**The task:** Below are records. Copy every line with "cdir" in it.

**Data under study:**
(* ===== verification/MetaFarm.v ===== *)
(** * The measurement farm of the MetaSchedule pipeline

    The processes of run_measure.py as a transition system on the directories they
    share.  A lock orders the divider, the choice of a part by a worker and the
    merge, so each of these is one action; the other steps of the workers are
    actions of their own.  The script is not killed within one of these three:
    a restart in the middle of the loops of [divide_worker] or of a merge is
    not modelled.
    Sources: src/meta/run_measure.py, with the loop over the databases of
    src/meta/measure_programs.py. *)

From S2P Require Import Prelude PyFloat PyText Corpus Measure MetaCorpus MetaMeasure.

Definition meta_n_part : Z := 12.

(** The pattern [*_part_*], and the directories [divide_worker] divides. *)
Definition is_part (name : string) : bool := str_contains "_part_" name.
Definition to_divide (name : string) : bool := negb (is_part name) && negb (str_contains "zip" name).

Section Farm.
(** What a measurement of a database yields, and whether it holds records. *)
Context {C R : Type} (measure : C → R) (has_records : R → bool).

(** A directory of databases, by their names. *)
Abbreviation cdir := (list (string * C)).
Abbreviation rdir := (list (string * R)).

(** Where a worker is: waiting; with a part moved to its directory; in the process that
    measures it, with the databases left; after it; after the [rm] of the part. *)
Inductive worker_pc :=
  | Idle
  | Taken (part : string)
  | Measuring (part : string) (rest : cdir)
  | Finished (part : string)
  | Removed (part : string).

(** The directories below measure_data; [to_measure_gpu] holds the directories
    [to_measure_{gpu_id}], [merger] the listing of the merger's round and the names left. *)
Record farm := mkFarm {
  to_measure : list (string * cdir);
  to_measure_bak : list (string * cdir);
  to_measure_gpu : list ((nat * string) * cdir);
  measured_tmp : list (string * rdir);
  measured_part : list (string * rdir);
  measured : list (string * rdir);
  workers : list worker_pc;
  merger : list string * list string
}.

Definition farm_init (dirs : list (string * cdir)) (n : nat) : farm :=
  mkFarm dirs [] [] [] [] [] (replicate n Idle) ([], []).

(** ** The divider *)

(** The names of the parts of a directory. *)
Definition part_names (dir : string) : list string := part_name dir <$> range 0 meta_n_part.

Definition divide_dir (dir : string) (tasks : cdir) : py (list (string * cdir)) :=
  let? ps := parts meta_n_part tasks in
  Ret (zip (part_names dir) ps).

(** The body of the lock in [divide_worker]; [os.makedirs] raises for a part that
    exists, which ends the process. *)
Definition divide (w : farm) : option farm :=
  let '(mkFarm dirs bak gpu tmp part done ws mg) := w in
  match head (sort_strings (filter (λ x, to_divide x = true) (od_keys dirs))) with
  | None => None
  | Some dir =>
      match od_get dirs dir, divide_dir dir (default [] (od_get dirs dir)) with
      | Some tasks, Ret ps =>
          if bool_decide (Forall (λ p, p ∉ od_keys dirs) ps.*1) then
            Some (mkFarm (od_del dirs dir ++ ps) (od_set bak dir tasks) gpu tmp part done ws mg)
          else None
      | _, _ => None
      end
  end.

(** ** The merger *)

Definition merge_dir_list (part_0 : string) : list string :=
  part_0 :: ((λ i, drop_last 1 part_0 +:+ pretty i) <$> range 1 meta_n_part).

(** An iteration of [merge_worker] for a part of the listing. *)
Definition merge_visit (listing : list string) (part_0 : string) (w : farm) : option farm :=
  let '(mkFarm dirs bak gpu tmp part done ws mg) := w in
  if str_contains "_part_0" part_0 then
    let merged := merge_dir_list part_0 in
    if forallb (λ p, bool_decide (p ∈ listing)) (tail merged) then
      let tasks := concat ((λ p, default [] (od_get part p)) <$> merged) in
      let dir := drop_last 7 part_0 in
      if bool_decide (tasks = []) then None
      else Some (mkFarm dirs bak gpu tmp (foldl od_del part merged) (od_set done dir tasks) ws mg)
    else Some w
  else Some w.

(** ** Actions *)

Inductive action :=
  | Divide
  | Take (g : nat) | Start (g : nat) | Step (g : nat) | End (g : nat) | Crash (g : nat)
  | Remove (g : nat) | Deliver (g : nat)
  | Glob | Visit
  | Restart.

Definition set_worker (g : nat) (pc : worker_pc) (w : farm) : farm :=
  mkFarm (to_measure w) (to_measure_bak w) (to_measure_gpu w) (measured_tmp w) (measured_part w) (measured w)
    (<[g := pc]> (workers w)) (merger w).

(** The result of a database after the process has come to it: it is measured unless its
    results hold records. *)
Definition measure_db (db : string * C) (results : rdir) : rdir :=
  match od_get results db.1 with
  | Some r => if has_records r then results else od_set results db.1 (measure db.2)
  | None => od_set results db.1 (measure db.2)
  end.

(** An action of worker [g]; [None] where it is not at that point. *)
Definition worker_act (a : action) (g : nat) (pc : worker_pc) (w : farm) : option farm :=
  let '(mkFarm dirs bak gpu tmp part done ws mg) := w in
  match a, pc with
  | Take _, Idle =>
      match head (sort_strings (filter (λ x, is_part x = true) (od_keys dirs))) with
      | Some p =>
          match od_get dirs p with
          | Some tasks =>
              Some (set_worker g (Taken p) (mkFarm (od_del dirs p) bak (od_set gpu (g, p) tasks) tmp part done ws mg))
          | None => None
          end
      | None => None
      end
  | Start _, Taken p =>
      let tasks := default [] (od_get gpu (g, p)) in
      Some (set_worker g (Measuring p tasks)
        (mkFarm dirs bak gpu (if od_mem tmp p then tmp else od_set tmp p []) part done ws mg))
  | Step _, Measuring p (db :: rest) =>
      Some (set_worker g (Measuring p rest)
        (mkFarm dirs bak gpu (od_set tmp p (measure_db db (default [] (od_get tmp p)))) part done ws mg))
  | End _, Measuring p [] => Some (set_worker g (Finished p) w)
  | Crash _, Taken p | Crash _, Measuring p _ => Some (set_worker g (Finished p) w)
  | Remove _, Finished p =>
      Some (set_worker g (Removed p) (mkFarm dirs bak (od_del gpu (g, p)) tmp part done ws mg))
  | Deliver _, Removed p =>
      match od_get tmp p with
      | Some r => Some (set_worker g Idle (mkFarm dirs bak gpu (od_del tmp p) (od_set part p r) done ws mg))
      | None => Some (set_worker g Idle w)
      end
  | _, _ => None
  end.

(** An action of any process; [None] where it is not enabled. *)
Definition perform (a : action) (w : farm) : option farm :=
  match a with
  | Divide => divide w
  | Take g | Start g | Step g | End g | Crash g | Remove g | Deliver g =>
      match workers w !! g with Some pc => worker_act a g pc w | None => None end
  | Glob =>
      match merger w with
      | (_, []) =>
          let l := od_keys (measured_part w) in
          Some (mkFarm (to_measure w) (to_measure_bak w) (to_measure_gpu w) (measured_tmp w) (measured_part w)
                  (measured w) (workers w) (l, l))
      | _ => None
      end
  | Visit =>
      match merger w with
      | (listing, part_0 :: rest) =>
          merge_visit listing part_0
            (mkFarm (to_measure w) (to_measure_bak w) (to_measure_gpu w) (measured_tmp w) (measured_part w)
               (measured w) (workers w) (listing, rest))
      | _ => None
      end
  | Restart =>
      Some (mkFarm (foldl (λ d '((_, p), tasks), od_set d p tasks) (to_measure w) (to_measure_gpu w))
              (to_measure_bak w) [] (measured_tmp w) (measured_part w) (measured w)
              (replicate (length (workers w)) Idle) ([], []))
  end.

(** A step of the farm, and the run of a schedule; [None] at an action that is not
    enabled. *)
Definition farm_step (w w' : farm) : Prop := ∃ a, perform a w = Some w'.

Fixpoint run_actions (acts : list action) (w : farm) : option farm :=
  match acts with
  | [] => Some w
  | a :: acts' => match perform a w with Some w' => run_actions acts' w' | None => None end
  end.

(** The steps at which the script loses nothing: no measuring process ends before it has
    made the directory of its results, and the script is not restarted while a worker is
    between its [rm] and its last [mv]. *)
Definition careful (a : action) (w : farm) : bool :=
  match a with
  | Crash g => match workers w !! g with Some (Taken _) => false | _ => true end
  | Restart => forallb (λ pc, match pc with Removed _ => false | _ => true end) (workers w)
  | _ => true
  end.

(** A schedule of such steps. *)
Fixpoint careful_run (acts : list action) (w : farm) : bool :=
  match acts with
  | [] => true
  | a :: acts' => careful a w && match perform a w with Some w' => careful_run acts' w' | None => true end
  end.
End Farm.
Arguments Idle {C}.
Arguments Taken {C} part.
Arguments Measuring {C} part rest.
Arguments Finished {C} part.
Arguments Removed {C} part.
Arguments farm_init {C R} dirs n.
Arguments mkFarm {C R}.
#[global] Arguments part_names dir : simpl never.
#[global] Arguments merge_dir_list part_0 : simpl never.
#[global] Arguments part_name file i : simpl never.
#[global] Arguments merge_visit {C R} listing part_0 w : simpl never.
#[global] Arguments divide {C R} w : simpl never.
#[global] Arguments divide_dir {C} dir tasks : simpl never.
---
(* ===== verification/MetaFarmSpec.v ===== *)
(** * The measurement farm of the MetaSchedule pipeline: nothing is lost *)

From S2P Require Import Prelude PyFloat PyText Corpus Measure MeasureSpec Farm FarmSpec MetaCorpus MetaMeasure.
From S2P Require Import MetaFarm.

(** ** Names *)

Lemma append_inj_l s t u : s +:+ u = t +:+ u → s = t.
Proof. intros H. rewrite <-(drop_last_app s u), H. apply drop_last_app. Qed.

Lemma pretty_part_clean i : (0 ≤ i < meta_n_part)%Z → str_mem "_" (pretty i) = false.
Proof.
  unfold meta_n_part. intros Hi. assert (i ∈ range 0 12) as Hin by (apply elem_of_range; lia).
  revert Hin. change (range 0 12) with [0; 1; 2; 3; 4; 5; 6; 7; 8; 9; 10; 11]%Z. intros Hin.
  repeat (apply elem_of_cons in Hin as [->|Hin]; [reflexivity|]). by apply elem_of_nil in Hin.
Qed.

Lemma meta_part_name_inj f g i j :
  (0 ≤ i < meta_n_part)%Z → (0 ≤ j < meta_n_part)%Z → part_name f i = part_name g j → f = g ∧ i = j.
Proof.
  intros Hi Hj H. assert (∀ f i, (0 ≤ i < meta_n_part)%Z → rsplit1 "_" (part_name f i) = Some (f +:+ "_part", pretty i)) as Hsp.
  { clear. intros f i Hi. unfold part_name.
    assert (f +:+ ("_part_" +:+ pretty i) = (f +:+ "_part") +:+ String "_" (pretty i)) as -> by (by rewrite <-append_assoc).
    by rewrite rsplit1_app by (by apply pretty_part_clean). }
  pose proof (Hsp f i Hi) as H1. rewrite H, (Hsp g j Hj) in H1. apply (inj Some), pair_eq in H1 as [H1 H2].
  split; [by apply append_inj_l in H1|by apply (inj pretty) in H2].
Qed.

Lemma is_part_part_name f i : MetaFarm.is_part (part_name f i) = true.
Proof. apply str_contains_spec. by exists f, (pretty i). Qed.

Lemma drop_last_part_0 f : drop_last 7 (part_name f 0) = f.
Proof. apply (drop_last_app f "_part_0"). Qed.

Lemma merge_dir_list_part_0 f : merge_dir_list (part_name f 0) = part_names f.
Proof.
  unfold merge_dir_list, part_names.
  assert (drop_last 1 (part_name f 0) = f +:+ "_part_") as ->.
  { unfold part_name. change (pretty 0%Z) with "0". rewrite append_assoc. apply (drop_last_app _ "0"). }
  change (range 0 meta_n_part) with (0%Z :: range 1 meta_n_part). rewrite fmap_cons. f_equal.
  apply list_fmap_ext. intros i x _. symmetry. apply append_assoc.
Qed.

**Response for this exercise:**
Abbreviation cdir := (list (string * C)).
  | Measuring (part : string) (rest : cdir)
  to_measure : list (string * cdir);
  to_measure_bak : list (string * cdir);
  to_measure_gpu : list ((nat * string) * cdir);
Definition farm_init (dirs : list (string * cdir)) (n : nat) : farm :=
Definition divide_dir (dir : string) (tasks : cdir) : py (list (string * cdir)) :=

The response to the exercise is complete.